All lines below containing "rename" are to be listed.

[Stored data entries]

⁂

(* ===== verification/FileStore.v ===== *)
(** * FileStore: [mycellium-storage/src/filestore.rs] and [atomic_write] of its [lib.rs]

    A directory of encrypted files behind the [Storage] interface: one file per
    key, and an encrypted journal that makes a batch of mutations recoverable.

    The operating system is explicit: the files of the directory, the lock, and
    a script that says of every system call to come whether it succeeds, fails
    without or after its effect, or is the last thing the process does.  Calls
    take effect in the order they are made; a process that has crashed makes no
    further call take effect. *)

From S2P Require Import Prelude Crypto Wire Storage.

(** ** The operating system *)
Inductive Fault : Type := Fine | FailBefore | FailAfter | CrashBefore | CrashAfter.

(** The outcome of one call, the bytes [getrandom] would return, and the number
    of bytes a failing [write_all] has written. *)
Record Step : Type := mkStep { fault : Fault; entropy : bytes; torn : nat }.

Inductive Lock : Type := Unlocked | Locked | NoLocks.
#[global] Instance Lock_eq_dec : EqDecision Lock.
Proof. solve_decision. Defined.

Record Host : Type := mkHost {
  files : Mem;
  lock : Lock;
  unreadable : bytes → bool;
  alive : bool;
  script : list Step
}.

Definition quiet_step : Step := mkStep Fine [] 0.
Definition next_step (h : Host) : Step := default quiet_step (head (script h)).
Definition io_error : error := StorageError b#"I/O error".

(** A call with an effect on the directory. *)
Definition syscall (effect : Step → Mem → Mem) : M Host unit := λ h,
  if negb (alive h) then (Err io_error, h)
  else
    let st := next_step h in
    let before := mkHost (files h) (lock h) (unreadable h) true (tail (script h)) in
    let after := mkHost (effect st (files h)) (lock h) (unreadable h) true (tail (script h)) in
    let dead h := mkHost (files h) (lock h) (unreadable h) false (script h) in
    match fault st with
    | Fine => (Ok tt, after)
    | FailBefore => (Err io_error, before)
    | FailAfter => (Err io_error, after)
    | CrashBefore => (Err io_error, dead before)
    | CrashAfter => (Err io_error, dead after)
    end.

Definition no_effect : Step → Mem → Mem := λ _ files, files.

(** [getrandom::getrandom] *)
Definition getrandom (n : nat) : M Host (arr n) := λ h,
  (let! _ := syscall no_effect in retM (arr_fit n (entropy (next_step h)))) h.

(** [fs::read]: [None] is [ErrorKind::NotFound]. *)
Definition fs_read (name : bytes) (h : Host) : result error (option bytes) :=
  if alive h && negb (unreadable h name) then Ok (files h !! name) else Err io_error.

(** [Path::exists] *)
Definition exists_ (name : bytes) (h : Host) : bool := bool_decide (is_Some (files h !! name)).

(** [fs::remove_file]: [false] is [ErrorKind::NotFound]. *)
Definition remove_file (name : bytes) : M Host bool := λ h,
  (let! _ := syscall (λ _ files, delete name files) in retM (exists_ name h)) h.

(** [OpenOptions::new().write(true).create_new(true).open] *)
Definition create_new (name : bytes) : M Host unit := λ h,
  if exists_ name h then (Err (StorageError b#"file exists"), h)
  else syscall (λ _ files, <[name := []]> files) h.

(** [write_all]; a call that does not succeed may have written a part. *)
Definition write_all (name content : bytes) : M Host unit :=
  syscall (λ st files,
    <[name := match fault st with Fine => content | _ => take (torn st) content end]> files).

(** [fs::rename], which replaces the target atomically. *)
Definition rename (from to : bytes) : M Host unit := λ h,
  match files h !! from with
  | None => (Err io_error, h)
  | Some content => syscall (λ _ files, <[to := content]> (delete from files)) h
  end.

(** [File::sync_all], on a file or on the directory. *)
Definition sync_all : M Host unit := syscall no_effect.

(** ** [mycellium-storage/src/lib.rs] *)
Definition create_private_dir : M Host unit := syscall no_effect.

(** [.{name}.{suffix:016x}.tmp] with the suffix read as little-endian. *)
Definition temp_name (name nonce : bytes) : bytes :=
  b#"." ++ name ++ b#"." ++ hex (rev nonce) ++ b#".tmp".

(** The closure of [atomic_write]. *)
Definition replace_file (temp name content : bytes) : M Host unit :=
  let! _ := create_new temp in
  let! _ := write_all temp content in
  let! _ := sync_all in
  let! _ := rename temp name in
  sync_all.

Definition atomic_write (name content : bytes) : M Host unit :=
  let! _ := create_private_dir in
  let! nonce := getrandom 8 in
  let temp := temp_name name nonce in
  let! result := tryM (replace_file temp name content) in
  match result with
  | Ok _ => retM tt
  | Err e => let! _ := tryM (remove_file temp) in errM e
  end.

(** ** [filestore.rs] *)
Definition JOURNAL_FILE : bytes := b#".transaction-v1".
Definition JOURNAL_AAD : bytes := b#"mycellium-storage-transaction-v1".
Definition LOCK_FILE : bytes := b#".process-lock-v1".

(** The file of a key. *)
Definition path (key : bytes) : bytes := hex key.

(** [BTreeMap<Vec<u8>, Option<Vec<u8>>>] *)
Abbreviation Changes :=
  (@gmap (list ascii) (@list.list_eq_dec ascii Ascii.eq_dec)
     (@list_countable ascii Ascii.eq_dec Ascii.countable) (option (list ascii))).

Section FileStore.
Context `{!Crypto, !Postcard (list StorageMutation)}.

(** The methods, over the store's encryption key. *)
Section Methods.
Context (self : arr 32).

Definition ensure_ready (h : Host) : result error unit :=
  if exists_ JOURNAL_FILE h
  then Err (StorageError b#"transaction recovery required; reopen the store") else Ok tt.

Definition encrypt (aad value : bytes) : M Host bytes :=
  let! nonce := getrandom 12 in
  let ciphertext := chacha_encrypt self nonce value aad in
  retM (arr_bytes nonce ++ ciphertext).

Definition decrypt (aad blob : bytes) : result error bytes :=
  if (length blob <? 12)%nat then Err (StorageError b#"corrupt store entry")
  else
    let nonce := arr_fit 12 (take 12 blob) in
    let ciphertext := drop 12 blob in
    ok_or (StorageError b#"decryption failed") (chacha_decrypt self nonce ciphertext aad).

Definition put_raw (key value : bytes) : M Host unit :=
  let! blob := encrypt key value in
  atomic_write (path key) blob.

Definition delete_raw (key : bytes) : M Host unit :=
  let! _ := remove_file (path key) in retM tt.

Fixpoint apply (mutations : list StorageMutation) : M Host unit :=
  match mutations with
  | [] => retM tt
  | mutation :: rest =>
      let! _ := match mutation with
                | Put key value => put_raw key value
                | Delete key => delete_raw key
                end in
      apply rest
  end.

Definition finish_transaction : M Host unit :=
  let! removed := remove_file JOURNAL_FILE in
  if removed then sync_all else retM tt.

Definition decode_journal (blob : bytes) : result error (list StorageMutation) :=
  let? plaintext := decrypt JOURNAL_AAD blob in
  map_err (λ _, StorageError b#"corrupt transaction") (wire.decode plaintext).

Definition recover_transaction : M Host unit :=
  let! journal := readM (fs_read JOURNAL_FILE) in
  match journal with
  | None => retM tt
  | Some blob =>
      let! mutations := liftM (decode_journal blob) in
      let! _ := apply mutations in
      finish_transaction
  end.

(** [process_lock.try_lock()]: a lock held by another handle refuses the store,
    a file system without locks does not. *)
Definition try_lock : M Host unit := λ h,
  match lock h with
  | Locked => (Err (StorageError b#"this local store is already open in another app instance"), h)
  | Unlocked =>
      (let! _ := syscall no_effect in
       λ h, (Ok tt, mkHost (files h) Locked (unreadable h) (alive h) (script h))) h
  | NoLocks => syscall no_effect h
  end.

(** Dropping the handle releases the lock. *)
Definition unlocked (held : Lock) : Lock := match held with NoLocks => NoLocks | _ => Unlocked end.

Definition open : M Host unit :=
  let! _ := create_private_dir in
  let! _ := syscall (λ _ files, if decide (is_Some (files !! LOCK_FILE)) then files
                                else <[LOCK_FILE := []]> files) in
  let! _ := try_lock in
  λ h, match recover_transaction h with
       | (Ok _, h) => (Ok tt, h)
       | (Err e, h) =>
           (Err e, mkHost (files h) (unlocked (lock h)) (unreadable h) (alive h) (script h))
       end.

(** The journalled application of a batch, the common end of [apply_batch] and
    of [FileTransaction::commit]. *)
Definition commit_batch (mutations : list StorageMutation) : M Host unit :=
  let plaintext := wire.encode mutations in
  let! journal := encrypt JOURNAL_AAD plaintext in
  let! _ := atomic_write JOURNAL_FILE journal in
  let! _ := apply mutations in
  finish_transaction.

Definition get (key : bytes) (h : Host) : result error (option bytes) :=
  let? _ := ensure_ready h in
  let? found := fs_read (path key) h in
  match found with
  | None => Ok None
  | Some blob => let? plaintext := decrypt key blob in Ok (Some plaintext)
  end.

Definition put (key value : bytes) : M Host unit :=
  let! _ := readM ensure_ready in put_raw key value.

Definition delete_ (key : bytes) : M Host unit :=
  let! _ := readM ensure_ready in delete_raw key.

Definition apply_batch (mutations : list StorageMutation) : M Host unit :=
  let! _ := readM ensure_ready in
  match mutations with
  | [] => retM tt
  | _ => commit_batch mutations
  end.
End Methods.

(** [struct FileStore]: the key, and the host its directory is on. *)
Record FileStore : Type := mkFileStore { fs_key : arr 32; fs_host : Host }.

Definition on_key {A} (m : arr 32 → M Host A) : M FileStore A :=
  λ s, let '(r, h) := m (fs_key s) (fs_host s) in (r, mkFileStore (fs_key s) h).

#[export] Instance filestore_storage : Storage FileStore := {|
  st_get key s := get (fs_key s) key (fs_host s);
  st_put key value := on_key (λ self, put self key value);
  st_delete key := on_key (λ _, delete_ key);
  st_apply_batch mutations := on_key (λ self, apply_batch self mutations)
|}.

(** ** [FileTransaction]: an overlay of staged changes *)
Record FileTransaction : Type := mkTransaction { ft_store : FileStore; ft_changes : Changes }.

Definition transaction (self : FileStore) : FileTransaction := mkTransaction self ∅.

Definition stage (changes : Changes) (mutation : StorageMutation) : Changes :=
  match mutation with
  | Put key value => <[key := Some value]> changes
  | Delete key => <[key := None]> changes
  end.

(** The order in which the [BTreeMap] is iterated. *)
Definition change_le (a c : bytes * option bytes) : Prop := Is_true (bytes_leb a.1 c.1).
#[global] Instance change_le_dec : RelDecision change_le.
Proof. intros a c. unfold change_le. apply _. Defined.

Definition staged (changes : Changes) : list StorageMutation :=
  map (λ '(key, value), match value with Some value => Put key value | None => Delete key end)
    (merge_sort change_le (map_to_list changes)).

(** [commit] consumes the transaction; the store it borrowed is left. *)
Definition commit (self : FileTransaction) : result error unit * FileStore :=
  on_key (λ key,
    let! _ := readM ensure_ready in
    match staged (ft_changes self) with
    | [] => retM tt
    | mutations => commit_batch key mutations
    end) (ft_store self).

Definition tx_get (key : bytes) (t : FileTransaction) : result error (option bytes) :=
  match ft_changes t !! key with
  | Some value => Ok value
  | None => st_get key (ft_store t)
  end.
Definition tx_put (key value : bytes) : M FileTransaction unit :=
  λ t, (Ok tt, mkTransaction (ft_store t) (stage (ft_changes t) (Put key value))).
Definition tx_delete (key : bytes) : M FileTransaction unit :=
  λ t, (Ok tt, mkTransaction (ft_store t) (stage (ft_changes t) (Delete key))).
Definition tx_apply_batch (mutations : list StorageMutation) : M FileTransaction unit :=
  λ t, (Ok tt, mkTransaction (ft_store t) (fold_left stage mutations (ft_changes t))).

#[export] Instance transaction_storage : Storage FileTransaction := {|
  st_get := tx_get; st_put := tx_put; st_delete := tx_delete; st_apply_batch := tx_apply_batch
|}.
End FileStore.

⁂

**WRITTEN RESPONSE**
(** [fs::rename], which replaces the target atomically. *)
Definition rename (from to : bytes) : M Host unit := λ h,
  let! _ := rename temp name in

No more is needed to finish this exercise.